• _Try it_:
Retype, exactly as they appear below, the lines between the line holding "Definition startOfDay (t" and the line holding "if completed prevStep", both ends included.

[Dataset entries]
=== Section Start ===

(** *** Sample stores *)

Definition emptyStore : Store :=
  mkStore ∅ ∅ [] None ∅ [] [].

(** The chain D -> C -> B -> A -> R with the settings of the second
    scenario of the specification: cap 4%, levels 3%, 2%, 2%. *)
Definition scenarioStore : Store :=
  mkStore Upline.linear_customers ∅ []
    (Some (mkMlSettings (Fin 4) (Fin 3) (Fin 2) (Fin 2))) ∅ [] [].

(** The same chain with a negative second level: cap 4%, levels 2%,
    -1%, 1%. *)
Definition negativeLevelStore : Store :=
  mkStore Upline.linear_customers ∅ []
    (Some (mkMlSettings (Fin 4) (Fin 2) (Fin (-1)) (Fin 1))) ∅ [] [].

(** The same chain with no settings row yet (defaults 4, 2, 1, 1). *)
Definition freshStore : Store :=
  mkStore Upline.linear_customers ∅ [] None ∅ [] [].

End Commission.

(** ** Step workflow engine *)

Module Workflow.
Import JsNumber Db.

(** *** Sorting

    [Array.prototype.sort] with the comparator [key a - key b] is stable;
    so is this insertion sort, which puts an element in front of the
    elements of equal key that followed it in the input. *)
Section Sorting.
Context {A : Type}.
Variable key : A → Z.

Fixpoint insertByKey (x : A) (l : list A) : list A :=
  match l with
  | [] => [x]
  | y :: l' =>
      if (key x <=? key y)%Z then x :: y :: l' else y :: insertByKey x l'
  end.

Definition sortByKey (l : list A) : list A := foldr insertByKey [] l.

(** The order that the sort establishes. *)
Definition keyLe (a b : A) : Prop := (key a <= key b)%Z.

End Sorting.

(** *** Strings *)

Fixpoint trimStart (s : string) : string :=
  match s with
  | EmptyString => EmptyString
  | String c s' => if Ascii.is_space c then trimStart s' else s
  end.

(** [String.prototype.trim] on ASCII white space. *)
Definition trim (s : string) : string :=
  String.rev (trimStart (String.rev (trimStart s))).

(** [parts.join(sep)]. *)
Fixpoint join (sep : string) (parts : list string) : string :=
  match parts with
  | [] => EmptyString
  | [p] => p
  | p :: rest => p +:+ sep +:+ join sep rest
  end.

(** *** Real-time due days *)

Definition msPerDay : Z := 1000 * 60 * 60 * 24.

Definition setDueDays (d : Z) (s : LeadStep) : LeadStep :=
  mkLeadStep (id s) (leadId s) (name s) (order s) (completed s)
    (completedAt s) (completionNotes s) d.

Section DueDays.
(** The server's local time is taken at a fixed offset [tzOffset]
    (milliseconds east of UTC), as for Asia/Kolkata. *)
Variable tzOffset : Z.

(** [new Date(d.getFullYear(), d.getMonth(), d.getDate()).getTime()]: the
    local midnight that begins the day of [t]. *)
Definition startOfDay (t : Z) : Z := (t - (t + tzOffset) mod msPerDay)%Z.

(** [Math.floor((today.getTime() - startDay.getTime()) / msPerDay)]. *)
Definition calendarDays (startDate now : Z) : Z :=
  ((startOfDay now - startOfDay startDate) / msPerDay)%Z.

(** The number of the local calendar day that contains [t]. *)
Definition localDay (t : Z) : Z := ((t + tzOffset) / msPerDay)%Z.

(** The clock start of the step at [index], or [None] when the step is
    not active yet. *)
Definition startDateOf (sortedSteps : list LeadStep) (bookingCreatedAt : Z)
    (index : nat) : option Z :=
  match index with
  | O => Some bookingCreatedAt
  | S prevIndex =>
      match sortedSteps !! prevIndex with
      | Some prevStep =>
          if completed prevStep then completedAt prevStep else None
      | None => None
      end
  end.

(** The body of [sortedSteps.map((step, index) => ...)]. *)
Definition dueDaysOf (sortedSteps : list LeadStep) (bookingCreatedAt now : Z)
    (index : nat) (step : LeadStep) : Z :=
  if completed step then 0%Z
  else
    match startDateOf sortedSteps bookingCreatedAt index with
    | None => 0%Z
    | Some startDate =>
        Z.min (Z.max (calendarDays startDate now) 1) 5
    end.

(** [calculateDueDays]; [now] is the value of [new Date()]. *)
Definition calculateDueDays (steps : list LeadStep) (bookingCreatedAt now : Z)
  : list LeadStep :=
  let sortedSteps := sortByKey order steps in
  imap (λ index step,
          setDueDays (dueDaysOf sortedSteps bookingCreatedAt now index step)
            step) sortedSteps.

End DueDays.

(** *** Table access *)

(** [leadStep.update({ where: { id }, data })]. *)
Definition updateStep (stepId : string) (f : LeadStep → LeadStep)
    (steps : list LeadStep) : list LeadStep :=
  (λ s, if decide (id s = stepId) then f s else s) <$> steps.

(** [leadStep.findMany({ where: { leadId } })], in table order. *)
Definition stepsOfLead (lead : string) (steps : list LeadStep)
  : list LeadStep :=
  List.filter (λ s, bool_decide (leadId s = lead)) steps.

(** The same with [orderBy: { order: 'asc' }]. *)
Definition stepsOfLeadByOrder (lead : string) (steps : list LeadStep)
  : list LeadStep :=
  sortByKey order (stepsOfLead lead steps).

Definition setPercent (p : Z) (b : Booking) : Booking :=
  mkBooking (bookingCustomerId b) (assignedStaffId b) (totalPayable b)
    (createdAt b) p (certificateUrl b) (certificateGeneratedAt b)
    (fullName b) (projectType b) (sizedKW b) (city b) (state b) (country b).

Definition setCertificate (url : string) (at_ : Z) (b : Booking) : Booking :=
  mkBooking (bookingCustomerId b) (assignedStaffId b) (totalPayable b)
    (createdAt b) (percent b) (Some url) (Some at_)
    (fullName b) (projectType b) (sizedKW b) (city b) (state b) (country b).

(** Modelled from the spec: the Prisma schema is not among the sources,
    so the [lead] delegate that the admin handler reads through is taken
    to be the spec's get-booking-by-id on the table that the [booking]
    delegate writes. *)
Definition leadFindUnique (lead : string) (st : Store) : option Booking :=
  bookings st !! lead.

Definition countCompleted (steps : list LeadStep) : nat :=
  length (List.filter completed steps).

(** [Math.round((completedSteps / totalSteps) * 100)] of the staff
    handler, on doubles: the quotient and the product are rounded, and
    [Math.round] takes the exact value of the product.  The handler
    counts at least the step it completes, so the quotient is finite. *)
Definition materializedPercent (completedSteps totalSteps : nat) : Z :=
  round (toQ (mul (div (ofZ (Z.of_nat completedSteps))
                     (ofZ (Z.of_nat totalSteps)))
                (Fin 100))).

(** [Math.min(Math.round((completedCount / 12) * 100), 100)], used where
    the source fixes the workflow size, on the exact quotient; up to
    twelve completed steps the doubles give the same value
    ([fixedPercent_binary64]). *)
Definition fixedPercent (completedCount : nat) : Z :=
  Z.min (round (inject_Z (Z.of_nat completedCount) / 12 * 100)%Q) 100.

(** What a step handler sends back. *)
Inductive Response :=
| StepJson (step : LeadStep)
| ProgressJson (step : LeadStep) (completedSteps totalSteps : nat)
    (newPercent : Z)
| Failure (status : nat) (error : string).

(** *** Staff-facing completion: [POST /api/staff/steps/:stepId/complete] *)

Definition completeWithNotes (now : Z) (notes : string) (s : LeadStep)
  : LeadStep :=
  mkLeadStep (id s) (leadId s) (name s) (order s) true (Some now)
    (Some notes) (dueDays s).

Definition postStaffCompleteStep (now : Z) (userType : UserType)
    (sub stepId : string) (notes : option string) (st : Store)
  : Response * Store :=
  if decide (userType = staff) then
    match notes with
    | None => (Failure 400 "Completion notes are required", st)
    | Some notes =>
        if truthy notes && truthy (trim notes) then
          match List.find (λ s, bool_decide (id s = stepId)) (leadSteps st)
          with
          | None => (Failure 404 "Step not found", st)
          | Some step =>
              match bookings st !! leadId step with
              | None =>
                  (Failure 500 "An internal server error occurred", st)
              | Some lead =>
                  if decide (assignedStaffId lead = Some sub) then
                    if completed step then
                      (Failure 400 "Step is already completed", st)
                    else
                      let steps1 :=
                        updateStep stepId (completeWithNotes now (trim notes))
                          (leadSteps st) in
                      let allSteps := stepsOfLead (leadId step) steps1 in
                      let completedSteps := countCompleted allSteps in
                      let totalSteps := length allSteps in
                      let newPercent :=
                        materializedPercent completedSteps totalSteps in
                      (ProgressJson (completeWithNotes now (trim notes) step)
                         completedSteps totalSteps newPercent,
                       setBookings
                         (alter (setPercent newPercent) (leadId step)
                            (bookings st))
                         (setLeadSteps steps1 st))
                  else
                    (Failure 403 "You are not assigned to this booking", st)
              end
          end
        else (Failure 400 "Completion notes are required", st)
    end
  else (Failure 403 "Forbidden: Staff access required", st).

(** *** Percent self-heal of [GET /api/admin/leads/:id] *)

Definition selfHealPercent (lead : string) (st : Store) : Store :=
  match bookings st !! lead with
  | None => st
  | Some b =>
      let completedCount := countCompleted (stepsOfLead lead (leadSteps st)) in
      let correctPercent := fixedPercent completedCount in
      if decide (percent b = correctPercent) then st
      else setBookings (alter (setPercent correctPercent) lead (bookings st)) st
  end.

(** *** Admin-facing completion: [PATCH /api/admin/leads/:id/steps/:stepId] *)

Definition setCompletion (flag : bool) (now : Z) (s : LeadStep) : LeadStep :=
  mkLeadStep (id s) (leadId s) (name s) (order s) flag
    (if flag then Some now else None) (completionNotes s)
    (if flag then 0%Z else dueDays s).

Definition markCompleted (now : Z) (s : LeadStep) : LeadStep :=
  mkLeadStep (id s) (leadId s) (name s) (order s) true (Some now)
    (completionNotes s) (dueDays s).

Definition isCertificate (s : LeadStep) : bool :=
  bool_decide (name s = "certificate").

(** [!lead.certificateUrl]. *)
Definition hasCertificate (b : Booking) : bool :=
  match certificateUrl b with
  | Some url => truthy url
  | None => false
  end.

(** The latest of the [completedAt] values: sort ascending, then [pop]. *)
Definition latestCompletedAt (steps : list LeadStep) : option Z :=
  last (sortByKey (λ d : Z, d) (omap completedAt steps)).

(** [[lead.city, lead.state, lead.country].filter(Boolean).join(', ')]. *)
Definition locationOf (b : Booking) : string :=
  join ", " (List.filter truthy (omap (λ x, x) [city b; state b; country b])).

(** Activation of the next step: the first incomplete step other than the
    one just completed gets [dueDays = 1]. *)
Definition activateNext (lead stepId : string) (st : Store) : Store :=
  let allSteps := stepsOfLeadByOrder lead (leadSteps st) in
  match
    List.find (λ s, negb (completed s) && bool_decide (id s ≠ stepId)) allSteps
  with
  | Some nextStep =>
      setLeadSteps (updateStep (id nextStep) (setDueDays 1) (leadSteps st)) st
  | None => st
  end.

(** The first write of the admin handler: [leadStep.update] on the step. *)
Definition writeCompletion (now : Z) (stepId : string) (flag : bool)
    (st : Store) : Store :=
  setLeadSteps (updateStep stepId (setCompletion flag now) (leadSteps st)) st.

Section Certificate.
(** The certificate generator, an external collaborator: [Some publicUrl]
    on success, [None] when it throws. *)
Variable generateCertificatePDF : CertRequest → option string.

Definition certificateCascade (now : Z) (lead : string) (st : Store)
  : Store :=
  match leadFindUnique lead st with
  | None => st
  | Some b =>
      let steps := stepsOfLeadByOrder lead (leadSteps st) in
      let nonCertSteps := List.filter (λ s, negb (isCertificate s)) steps in
      let allNonCertComplete :=
        (0 <? length nonCertSteps) && forallb completed nonCertSteps in
      if allNonCertComplete && negb (hasCertificate b) then
        let installDate := default now (latestCompletedAt nonCertSteps) in
        let request :=
          mkCertRequest lead (fullName b) (projectType b) (sizedKW b)
            installDate (locationOf b) in
        let st1 := setIssued (issued st ++ [request]) st in
        match generateCertificatePDF request with
        | None => st1
        | Some publicUrl =>
            let st2 :=
              setBookings
                (alter (setCertificate publicUrl now) lead (bookings st1))
                st1 in
            match List.find isCertificate steps with
            | Some certStep =>
                if completed certStep then st2
                else
                  setLeadSteps
                    (updateStep (id certStep) (markCompleted now)
                       (leadSteps st2)) st2
            | None => st2
            end
        end
      else st
  end.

=== Section End ===

• _Answer area_:
Definition startOfDay (t : Z) : Z := (t - (t + tzOffset) mod msPerDay)%Z.

(** [Math.floor((today.getTime() - startDay.getTime()) / msPerDay)]. *)
Definition calendarDays (startDate now : Z) : Z :=
  ((startOfDay now - startOfDay startDate) / msPerDay)%Z.

(** The number of the local calendar day that contains [t]. *)
Definition localDay (t : Z) : Z := ((t + tzOffset) / msPerDay)%Z.

(** The clock start of the step at [index], or [None] when the step is
    not active yet. *)
Definition startDateOf (sortedSteps : list LeadStep) (bookingCreatedAt : Z)
    (index : nat) : option Z :=
  match index with
  | O => Some bookingCreatedAt
  | S prevIndex =>
      match sortedSteps !! prevIndex with
      | Some prevStep =>
          if completed prevStep then completedAt prevStep else None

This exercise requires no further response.